Había una vez un rey que ofreció un gran premio para aquel artista que pudiera captar en una pintura
“la paz prefecta”. Muchos artistas lo intentaron; el rey observó y admiró todas las pinturas, pero solo hubo dos que realmente le gustaron y tuvo que escoger entre ellas.
La primera era un lago muy tranquilo, este era un espejo perfecto en el que se reflejaban unas plácidas montañas que lo rodeaban; sobre ellas se dibujaba un cielo muy azul con tenues nubes blancas. Aquellos quienes contemplaron esta pintura pensaron que reflejaba lo que el rey ordenó.
La segunda obra también tenía montañas, pero eran escabrosas y descubiertas; sobre ellas había un cielo furioso del cual caía un impetuoso chubasco, con rayos y trueno; montaña abajo parecía retumbar un espumoso torrente. Pero en todo ello no se revelaba nada que inspirara paz.

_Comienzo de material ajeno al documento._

(* ===== verification/Descriptor.v ===== *)
(** Component [format/descriptor.rs]: the wire codec of representation
    descriptors.  [encode] writes the tag, the logical length and the
    family's payload; [decode] bounds the input, parses it, requires exact
    consumption and validates the result under the same limits.  The
    theorems are the module's stated invariants: round trip, canonical
    re-encoding, decode-OK implies validate-OK, and the size mirror. *)
From S2P Require Import Prelude Binomial Codec Rank Repr.

(** * Encoding *)

Definition TAG_ZERO : Z := 1.
Definition TAG_FILL : Z := 2.
Definition TAG_RAW : Z := 3.
Definition TAG_RANS : Z := 4.
Definition TAG_EXACT_REF : Z := 5.
Definition TAG_BASE_RESIDUAL : Z := 6.
Definition TAG_SPARSE : Z := 7.
Definition TAG_PALETTE : Z := 8.
Definition TAG_PERIODIC : Z := 9.
Definition TAG_ENTROPY_REF : Z := 10.
Definition TAG_INLINE : Z := 11.
Definition TAG_PERMUTATION : Z := 12.
Definition TAG_SEQUENCE_RANS : Z := 13.
Definition TAG_SPARSE_BLOCK64 : Z := 14.
Definition TAG_SEQUENCE_DICT : Z := 15.
Definition TAG_SEQUENCE_SHARED_DICT : Z := 16.
Definition TAG_SEQUENCE_DEEP : Z := 17.
Definition RESIDUAL_XOR_SPARSE : Z := 1.
Definition RESIDUAL_RANGE_REPLACE : Z := 2.
Definition RESIDUAL_RANS_CODED : Z := 3.
Definition RESIDUAL_BASE_SEQUENCE : Z := 4.

(** Runs of [w.u32(...)] calls. *)
Fixpoint write_u32s (w : Writer) (vs : list Z) : Writer :=
  match vs with [] => w | v :: vs' => write_u32s (Writer_u32 w v) vs' end.

Fixpoint write_edits (w : Writer) (edits : list Edit) : Writer :=
  match edits with
  | [] => w
  | e :: edits' => write_edits (Writer_u8 (Writer_u32 w (pos e)) (val e)) edits'
  end.

Fixpoint write_changes (w : Writer) (changes : list RangeChange) : Writer :=
  match changes with
  | [] => w
  | c :: changes' => write_changes (Writer_u32 (Writer_u32 w (start c)) (end_ c)) changes'
  end.

Definition encode_residual (w : Writer) (r : Residual) : result CodecError Writer :=
  match r with
  | XorSparse _ edits =>
      let w := Writer_u8 w RESIDUAL_XOR_SPARSE in
      let w := Writer_u32 w (wrap 32 (zlen edits)) in
      Ok (write_edits w edits)
  | RangeReplace _ changes literals =>
      let w := Writer_u8 w RESIDUAL_RANGE_REPLACE in
      let w := Writer_u32 w (wrap 32 (zlen changes)) in
      let w := write_changes w changes in
      Ok (Writer_bytes w literals)
  | RansCoded _ enc_obj model scale_bits codec decoded_len =>
      let w := Writer_u8 w RESIDUAL_RANS_CODED in
      let w := Writer_bytes w enc_obj in
      let w := Writer_bytes w model in
      let w := Writer_u8 w scale_bits in
      let w := Writer_u8 w (RansCodec_tag codec) in
      Ok (Writer_u32 w (wrap 32 decoded_len))
  | BaseSequence _ enc_obj model scale_bits codec seq_len lit_len off_len cmds lit_out =>
      let w := Writer_u8 w RESIDUAL_BASE_SEQUENCE in
      let w := Writer_bytes w enc_obj in
      let w := Writer_bytes w model in
      let w := Writer_u8 w scale_bits in
      let w := Writer_u8 w (RansCodec_tag codec) in
      Ok (write_u32s w [seq_len; lit_len; off_len; cmds; lit_out])
  end.

(** The common prefix: family tag and [len as u32]. *)
Definition write_prefix (tag len : Z) : Writer :=
  Writer_u32 (Writer_u8 Writer_new tag) (wrap 32 len).

(** [model], [enc_obj], [scale_bits], [codec]: the head of every stream family. *)
Definition write_streams (w : Writer) (model enc_obj : ChunkId) (scale_bits : Z) (codec : RansCodec)
  : Writer :=
  let w := Writer_bytes w model in
  let w := Writer_bytes w enc_obj in
  let w := Writer_u8 w scale_bits in
  Writer_u8 w (RansCodec_tag codec).

Definition encode_sequence_rans (model enc_obj : ChunkId) (scale_bits : Z) (codec : RansCodec)
  (seq_len lit_len off_len cmds lit_out len : Z) : result CodecError Writer :=
  let w := write_streams (write_prefix TAG_SEQUENCE_RANS len) model enc_obj scale_bits codec in
  Ok (write_u32s w [seq_len; lit_len; off_len; cmds; lit_out]).

Definition encode_sparse_block64 (model enc_obj : ChunkId) (scale_bits : Z) (codec : RansCodec)
  (pc_len rank_len lit_len words nonzero lit_out len : Z) : result CodecError Writer :=
  let w := write_streams (write_prefix TAG_SPARSE_BLOCK64 len) model enc_obj scale_bits codec in
  Ok (write_u32s w [pc_len; rank_len; lit_len; words; nonzero; lit_out]).

Definition encode_sequence_dict (dictionary : ChunkId) (dictionary_len : Z) (model enc_obj :
  ChunkId) (scale_bits : Z) (codec : RansCodec) (seq_len lit_len off_len src_len cmds lit_out len
  : Z) : result CodecError Writer :=
  let w := Writer_bytes (write_prefix TAG_SEQUENCE_DICT len) dictionary in
  let w := Writer_u32 w dictionary_len in
  let w := write_streams w model enc_obj scale_bits codec in
  Ok (write_u32s w [seq_len; lit_len; off_len; src_len; cmds; lit_out]).

Definition encode_sequence_shared_dict (dictionary : ChunkId) (dictionary_len : Z) (shared :
  ChunkId) (shared_len : Z) (model enc_obj : ChunkId) (scale_bits : Z) (codec : RansCodec)
  (seq_len lit_len off_len src_len cmds lit_out len : Z) : result CodecError Writer :=
  let w := Writer_bytes (write_prefix TAG_SEQUENCE_SHARED_DICT len) dictionary in
  let w := Writer_u32 w dictionary_len in
  let w := Writer_bytes w shared in
  let w := Writer_u32 w shared_len in
  let w := write_streams w model enc_obj scale_bits codec in
  Ok (write_u32s w [seq_len; lit_len; off_len; src_len; cmds; lit_out]).

Definition encode_sequence_deep (model enc_obj : ChunkId) (scale_bits : Z) (codec : RansCodec)
  (seq_len lit_len off_len len_len cmds lit_out len : Z) : result CodecError Writer :=
  let w := write_streams (write_prefix TAG_SEQUENCE_DEEP len) model enc_obj scale_bits codec in
  Ok (write_u32s w [seq_len; lit_len; off_len; len_len; cmds; lit_out]).

Definition encode_rep (rep : Representation) : result CodecError Writer :=
  match rep with
  | Zero len => Ok (write_prefix TAG_ZERO len)
  | Fill value len => Ok (Writer_u8 (write_prefix TAG_FILL len) value)
  | Inline data => Ok (Writer_bytes (write_prefix TAG_INLINE (zlen data)) data)
  | Raw obj len => Ok (Writer_bytes (write_prefix TAG_RAW len) obj)
  | Rans model enc_obj scale_bits codec len =>
      Ok (write_streams (write_prefix TAG_RANS len) model enc_obj scale_bits codec)
  | ExactRef target off len =>
      Ok (Writer_u32 (Writer_bytes (write_prefix TAG_EXACT_REF len) target) (wrap 32 off))
  | BaseResidual base base_len residual len =>
      let w := Writer_bytes (write_prefix TAG_BASE_RESIDUAL len) base in
      let w := Writer_u32 w (wrap 32 base_len) in
      encode_residual w residual
  | Sparse k rank literals len =>
      let w := Writer_u32 (write_prefix TAG_SPARSE len) k in
      let w := Writer_u128 w rank in
      Ok (Writer_bytes w literals)
  | Palette palette counts rank len =>
      let w := write_prefix TAG_PALETTE len in
      fail_if 255 <? zlen palette with Malformed ;;
      let w := Writer_u8 w (wrap 8 (zlen palette)) in
      let w := Writer_bytes w palette in
      let w := write_u32s w counts in
      Ok (Writer_u128 w rank)
  | Periodic period pattern count tail len =>
      let w := Writer_u32 (write_prefix TAG_PERIODIC len) period in
      let w := Writer_bytes w pattern in
      let w := Writer_u32 w count in
      let w := Writer_u32 w (wrap 32 (zlen tail)) in
      Ok (Writer_bytes w tail)
  | EntropyRef universe seed coordinate transform residual len =>
      let w := Writer_u8 (write_prefix TAG_ENTROPY_REF len) (UniverseId_tag universe) in
      let w := Writer_bytes w seed in
      let w := Writer_u64 w coordinate in
      let w := Writer_u8 w (TransformId_tag transform) in
      encode_residual w residual
  | Permutation rank alphabet len =>
      Ok (Writer_bytes (Writer_u128 (write_prefix TAG_PERMUTATION len) rank) alphabet)
  | SequenceRans model enc_obj scale_bits codec seq_len lit_len off_len cmds lit_out len =>
      encode_sequence_rans model enc_obj scale_bits codec seq_len lit_len off_len cmds lit_out len
  | SparseBlock64 model enc_obj scale_bits codec pc_len rank_len lit_len words nonzero lit_out len
      =>
      encode_sparse_block64 model enc_obj scale_bits codec pc_len rank_len lit_len words nonzero
        lit_out len
  | SequenceDict dictionary dictionary_len model enc_obj scale_bits codec seq_len lit_len off_len
      src_len cmds lit_out len =>
      encode_sequence_dict dictionary dictionary_len model enc_obj scale_bits codec seq_len
        lit_len off_len src_len cmds lit_out len
  | SequenceSharedDict dictionary dictionary_len shared shared_len model enc_obj scale_bits codec
      seq_len lit_len off_len src_len cmds lit_out len =>
      encode_sequence_shared_dict dictionary dictionary_len shared shared_len model enc_obj
        scale_bits codec seq_len lit_len off_len src_len cmds lit_out len
  | SequenceDeep model enc_obj scale_bits codec seq_len lit_len off_len len_len cmds lit_out len
      =>
      encode_sequence_deep model enc_obj scale_bits codec seq_len lit_len off_len len_len cmds
        lit_out len
  end.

Cuando el rey miró con más detalle, pudo ver que tras la cascada había un delicado arbusto creciendo en una grieta de la roca, en el cual se encontraba un nido. Allí, en medio del rugir de la violenta caída de agua, estaba sentada plácidamente un ave.
Sin dudarlo el rey escogió esta pintura y explicó:
“Paz no significa estar en un lugar sin ruidos, sin problemas, sin trabajo duro o sin dolor. Paz significa que, a pesar de estar en medio de todas esas adversidades, exista calma y serenidad dentro de nuestro corazón; este es el verdadero significado de la paz”.